VAN NUYS – Assembly Speaker John A. Pérez (D-Los Angeles) was joined by Assembly Budget Chair Bob Blumenfield (D-San Fernando Valley) and health care administrators and nurses at the One Generation Center in Van Nuys today to highlight how proposed state budget cuts are threatening the jobs of hundreds of thousands of Californians, including thousands of Adult Day Health Care (ADHC) workers who seniors, the disabled and other vulnerable Californians rely on for health and assisted living services.
“Eliminating Adult Day Health Care Centers will actually cost the state more than keeping them open because many of the clients of these centers will be forced into expensive nursing care facilities at a cost borne by the taxpayers,” Pérez said. “Legislative Democrats have included funding for Adult Day Health Care programs in our budget proposal because we recognize the value—in both human and economic terms—of providing that assistance in these difficult times. This is clearly the best approach, and I hope the Governor and Legislative Republicans join us in making the right choice for California’s seniors and working families.”

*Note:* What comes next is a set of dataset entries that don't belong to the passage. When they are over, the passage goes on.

(** A collection that was dropped meanwhile: [drop] is rejected by the
    server, the other operations go through. *)
Definition dropped : Collection := {|
  collectionName := "orders";
  coll_drop := Return (Rejected (ThrownError "ns not found"));
  coll_findOne := fun _ => Return (Fulfilled "null");
  coll_insert := fun _ => Return (Fulfilled "{ insertedCount: 1 }");
  coll_insertOne := fun _ => Return (Fulfilled "{ insertedCount: 1 }");
  coll_insertMany := fun _ => Return (Fulfilled "{ insertedCount: 2 }");
  coll_remove := fun _ => Return (Fulfilled "{ ops: [] }");
  coll_deleteOne := fun _ => Return (Fulfilled "{ deletedCount: 0 }");
  coll_deleteMany := fun _ => Return (Fulfilled "{ deletedCount: 0 }");
  coll_count := fun _ => Return (Fulfilled "0");
  coll_bulkWrite := fun operations =>
    Return (Fulfilled {| modifiedCount := List.length operations;
                         insertedCount := 0 |})
|}.

Definition order : string * string :=
  ("5a9427648b0beebeb69579e7", "{ total: 12 }").

End CommandsScenario.

Module EditorScenario.
Import Js Editor.

Local Open Scope string_scope.

(** A platform whose documents are natural numbers, written in decimal
    as JSON writes them; paths are compared as strings. *)
Definition parseNumber (s : string) : option nat :=
  match NilZero.uint_of_string s with
  | Some u => Some (Nat.of_uint u)
  | None => None
  end.

Definition numbers : Platform := {|
  Json := nat;
  Remote := nat;
  PlatformError := unit;
  JSON_parse := parseNumber;
  JSON_stringify := decimal;
  samePath := String.eqb;
  path_join := String.concat "/";
  tmpdir := "/tmp"
|}.

#[local] Existing Instance numbers.

(** An entity that holds one number; [update] stores ten times what it is
    given and answers with what it stored. *)
Definition item : ICosmosEditor := {|
  label := "item";
  id := "db/coll/item";
  getData := fun r => Fulfilled r;
  update := fun d r => (Fulfilled (d * 10), d * 10)
|}.

Definition itemEditors : NodeEditors := {|
  MongoCollectionNodeEditor := fun _ => item;
  DocDBDocumentNodeEditor := fun _ => item;
  MongoDocumentNodeEditor := fun _ => item
|}.

#[local] Existing Instance itemEditors.

(** A host where every edit and save goes through and the user agrees. *)
Definition agreeing : Host := {|
  overwriteAnswer := Some Yes;
  saveWarningAnswer := Some upload;
  editOutcome := fun _ => None;
  saveOutcome := fun _ => Return true;
  timestamp := "10:00:00"
|}.

(** A host where every save fails with an exception. *)
Definition diskFull : Host := {|
  overwriteAnswer := Some Yes;
  saveWarningAnswer := Some upload;
  editOutcome := fun _ => None;
  saveOutcome := fun _ => Throw (Error "ENOSPC");
  timestamp := "10:00:00"
|}.

Definition notes : string := "/home/notes.txt".
Definition itemPath : string := "/tmp/vscode-cosmosdb-editor/item.json".

(** A new manager; the user has a file of notes open, and the remote
    item holds 7. *)
Definition start : World := {|
  fileMap := [];
  ignoreSave := false;
  globalState := None;
  documents := [(notes, {| text := "my notes"; dirty := false |})];
  activeTextEditor := Some notes;
  showSavePrompt := None;
  suppressTelemetry := false;
  remote := 7;
  updateCalls := [];
  output := []
|}.

(** The item is shown in an editor. *)
Definition shown : World := snd (showDocument agreeing item "item.json" start).

(** The user types 8 in place of 7, goes back to the notes, and the
    buffer of the item is saved (by Save All, or by auto save on focus
    change). *)
Definition edited : World :=
  set_activeTextEditor (Some notes)
    (set_documents
       (obj_set itemPath {| text := "8"; dirty := false |} (documents shown))
       shown).

Definition savedItem : TextDocument :=
  {| fsPath := itemPath; getText := "8"; isDirty := false |}.

(** After a restart: the binding of the item is only in the persisted
    table, and the entity is gone from the tree. *)
Definition restarted : World := {|
  fileMap := [];
  ignoreSave := false;
  globalState := Some [(itemPath, "db/coll/item")];
  documents := [(itemPath, {| text := "8"; dirty := false |})];
  activeTextEditor := Some itemPath;
  showSavePrompt := None;
  suppressTelemetry := false;
  remote := 7;
  updateCalls := [];
  output := []
|}.

Definition emptyTree : AzureTreeDataProvider :=
  {| findNode := fun _ => None |}.

(** A second entity, which refuses every update. *)
Definition readOnly : ICosmosEditor := {|
  label := "archive";
  id := "db/coll/archive";
  getData := fun r => Fulfilled r;
  update := fun d r => (Rejected (Error "forbidden"), r)
|}.

(** A host whose user declines every dialog. *)
Definition declining : Host := {|
  overwriteAnswer := Some Cancel;
  saveWarningAnswer := Some Cancel;
  editOutcome := fun _ => None;
  saveOutcome := fun _ => Return true;
  timestamp := "10:00:00"
|}.

(** The item is shown and the user has typed 8 without saving. *)
Definition typing : World :=
  set_documents
    (obj_set itemPath {| text := "8"; dirty := true |} (documents shown))
    shown.

(** The user typed 8 in the buffer of the item and saved it, the editor
    of the item still active. *)
Definition saved : World :=
  set_documents
    (obj_set itemPath {| text := "8"; dirty := false |} (documents shown))
    shown.

(** A tree that finds every entity, as a Mongo document. *)
Definition liveTree : AzureTreeDataProvider :=
  {| findNode := fun entityId =>
       Some {| nodeId := entityId; treeItem := MongoDocumentTreeItem |} |}.

(** A tree that finds every entity, as a node of a class the manager
    does not know. *)
Definition foreignTree : AzureTreeDataProvider :=
  {| findNode := fun entityId =>
       Some {| nodeId := entityId; treeItem := OtherTreeItem |} |}.

(** After a restart, the item was looked up in the foreign tree. *)
Definition foreign : World :=
  snd (updateMatchingNode agreeing itemPath (Some foreignTree) restarted).

End EditorScenario.

(** * Properties *)

(** ** Paging *)
Module PagingFacts.
Import Paging.

Section WithCollection.

Variable IMongoDocument : Type.
Variable Query : Type.
Variable DefaultBatchSize : nat.

(** The loop delivers the first [todo] documents of the cursor, leaves
    the rest in it, and records whether it ran out of documents. *)
Lemma fetch_loop_spec (todo : nat) :
  forall (cur : Cursor IMongoDocument) hasMore documents,
    fetch_loop todo cur hasMore documents =
    (documents ++ firstn todo cur, skipn todo cur,
     if todo =? 0 then hasMore else todo <=? length cur).
Proof.
  induction todo as [|todo IH]; intros cur hasMore documents.
  - cbn. now rewrite app_nil_r.
  - destruct cur as [|d cur]; cbn [fetch_loop next hasNext].
    + cbn. now rewrite app_nil_r.
    + rewrite IH, <- app_assoc. cbn [app firstn skipn length Nat.eqb].
      f_equal. destruct todo; reflexivity.
Qed.

Lemma documentsOf_wrap (coll : Collection IMongoDocument Query) ds :
  documentsOf (wrap coll ds) = ds.
Proof.
  unfold documentsOf, wrap. rewrite map_map. cbn. apply map_id.
Qed.

Lemma load_opened (coll : Collection IMongoDocument Query)
      query cur hasMore b :
  loadMoreChildren DefaultBatchSize false (opened coll query cur hasMore b) =
  (wrap coll (firstn b cur),
   opened coll query (skipn b cur)
          (if b =? 0 then hasMore else b <=? length cur) (b * 2)).
Proof.
  unfold loadMoreChildren, opened. cbn [_cursor _batchSize collection _query
    _hasMoreChildren]. now rewrite fetch_loop_spec.
Qed.

Lemma load_reset clearCache
      (this : MongoCollectionTreeItem IMongoDocument Query) :
  clearCache = true \/ _cursor this = None ->
  loadMoreChildren DefaultBatchSize clearCache this =
  loadMoreChildren DefaultBatchSize false
    (opened (collection this) (_query this)
            (find (collection this) (_query this))
            (_hasMoreChildren this) DefaultBatchSize).
Proof.
  intros H. unfold loadMoreChildren, opened.
  cbn [_cursor _batchSize collection _query _hasMoreChildren].
  destruct H as [-> | ->]; [destruct (_cursor this)|destruct clearCache];
    reflexivity.
Qed.

Lemma asked_succ b k : asked b (S k) = b + asked (b * 2) k.
Proof.
  unfold asked. rewrite Nat.pow_succ_r'.
  assert (1 <= 2 ^ k) by (apply Nat.neq_0_lt_0, Nat.pow_nonzero; lia).
  nia.
Qed.

Lemma asked_le b i k : i <= k -> asked b i <= asked b k.
Proof.
  intros Hik. unfold asked.
  assert (2 ^ i <= 2 ^ k) by (apply Nat.pow_le_mono_r; lia).
  nia.
Qed.

Lemma asked_ge b k : 0 < b -> k <= asked b k.
Proof.
  intros Hb. unfold asked.
  assert (k < 2 ^ k) by (apply Nat.pow_gt_lin_r; lia).
  nia.
Qed.

Lemma fetchMany_opened k :
  forall (coll : Collection IMongoDocument Query) query
         (cur : Cursor IMongoDocument) hasMore b,
    fetchMany DefaultBatchSize k (opened coll query cur hasMore b) =
    (map (fun i => wrap coll (firstn (b * 2 ^ i) (skipn (asked b i) cur)))
         (seq 0 k),
     opened coll query (skipn (asked b k) cur)
            (if (k =? 0) || (b =? 0) then hasMore
             else asked b k <=? length cur)
            (b * 2 ^ k)).
Proof.
  induction k as [|k IH]; intros coll query cur hasMore b.
  - cbn. unfold asked. cbn. now rewrite Nat.mul_0_r, Nat.mul_1_r.
  - cbn [fetchMany]. rewrite load_opened, IH. f_equal.
    + cbn [seq map]. f_equal.
      * unfold asked. cbn. now rewrite Nat.mul_0_r, Nat.mul_1_r.
      * rewrite <- seq_shift, map_map. apply map_ext. intros i.
        rewrite skipn_skipn, asked_succ, Nat.pow_succ_r'.
        replace (b * 2 * 2 ^ i) with (b * (2 * 2 ^ i)) by lia.
        now rewrite (Nat.add_comm _ b).
    + rewrite skipn_skipn, asked_succ, Nat.pow_succ_r', length_skipn.
      replace (b * 2 * 2 ^ k) with (b * (2 * 2 ^ k)) by lia.
      replace (asked (b * 2) k + b) with (b + asked (b * 2) k) by lia.
      f_equal.
      destruct b as [|b]; [now rewrite orb_true_r; destruct k|].
      rewrite orb_false_r. cbn [Nat.eqb orb].
      destruct k as [|k]; cbn [Nat.eqb].
      * unfold asked. cbn. rewrite Nat.mul_0_r, Nat.add_0_r. reflexivity.
      * cbn [Nat.mul Nat.add Nat.eqb].
        apply eq_true_iff_eq. rewrite !Nat.leb_le.
        assert (S k <= asked (S (S (b * 2))) (S k))
          by (apply asked_ge; lia).
        lia.
Qed.

Lemma asked_next b k : asked b (S k) = asked b k + b * 2 ^ k.
Proof.
  unfold asked. rewrite Nat.pow_succ_r'.
  assert (1 <= 2 ^ k) by (apply Nat.neq_0_lt_0, Nat.pow_nonzero; lia).
  nia.
Qed.

Lemma firstn_plus (A : Type) (a b : nat) :
  forall l : list A, firstn (a + b) l = firstn a l ++ firstn b (skipn a l).
Proof.
  induction a as [|a IH]; intros [|x l]; cbn; try reflexivity.
  - now rewrite firstn_nil.
  - now rewrite IH.
Qed.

“The proposed elimination of Adult Day Health Care services epitomizes what is wrong with the Republicans’ approach to the budget. It will lead to greater job losses, foolhardy cost shifting, and a painful human cost to our elderly and disabled adults. When the more than 300 ADHC centers around the state close their doors, many people who rely on these services will end up in nursing homes – at more than quadruple the cost to the state. Our California Jobs Budget is a far better and more humane approach that will preserve jobs and maintain crucial services for those who need them,” said Blumenfield.
“I am here today to deliver a very simple message – budget hard-liners in Sacramento, please leave California’s seniors alone,” said Cástulo de la Rocha, President and CEO of AltaMed Health Services, one of California's largest Adult Day Health Care providers. “Eliminating a program that results in a cost to the state and not a savings, increases the unemployment rolls, and forces California to lose millions in lost wages and lost tax revenues cannot be considered a viable proposal.”
More than 7,600 ADHC workers would lose their jobs as a result of the program’s elimination, resulting in $7.6 million in lost income tax revenue, more than $500,000 in lost sales tax revenue and a $30 million reduction in consumer spending in the first year alone. Additionally, about 2,100 Californians would have to give up their jobs and 6,200 would be forced to reduce their work hours to care for loved ones forced out of ADHC. This would result in $10 to $15 million in income tax revenues and $5 million in sales tax revenues in FY 2010-11.
Eliminating ADHC program would force 39,000 fixed-income seniors, disabled people and other Californians into more expensive nursing homes and other state-funded means of care. More than 14,000 are projected to be admitted into nursing facilities within the first year at a cost of more than $93.4 million to the state. In addition, some ADHC patients would shift to other Medi-Cal home and community-based services adding $43.4 million to state expenditures for those programs. Almost 1500 individuals with developmental disabilities would be forced into care administered by the Department of Development Services, as required through the Lanterman Act, at a cost of more than $14.6 million to the state in FY 2011.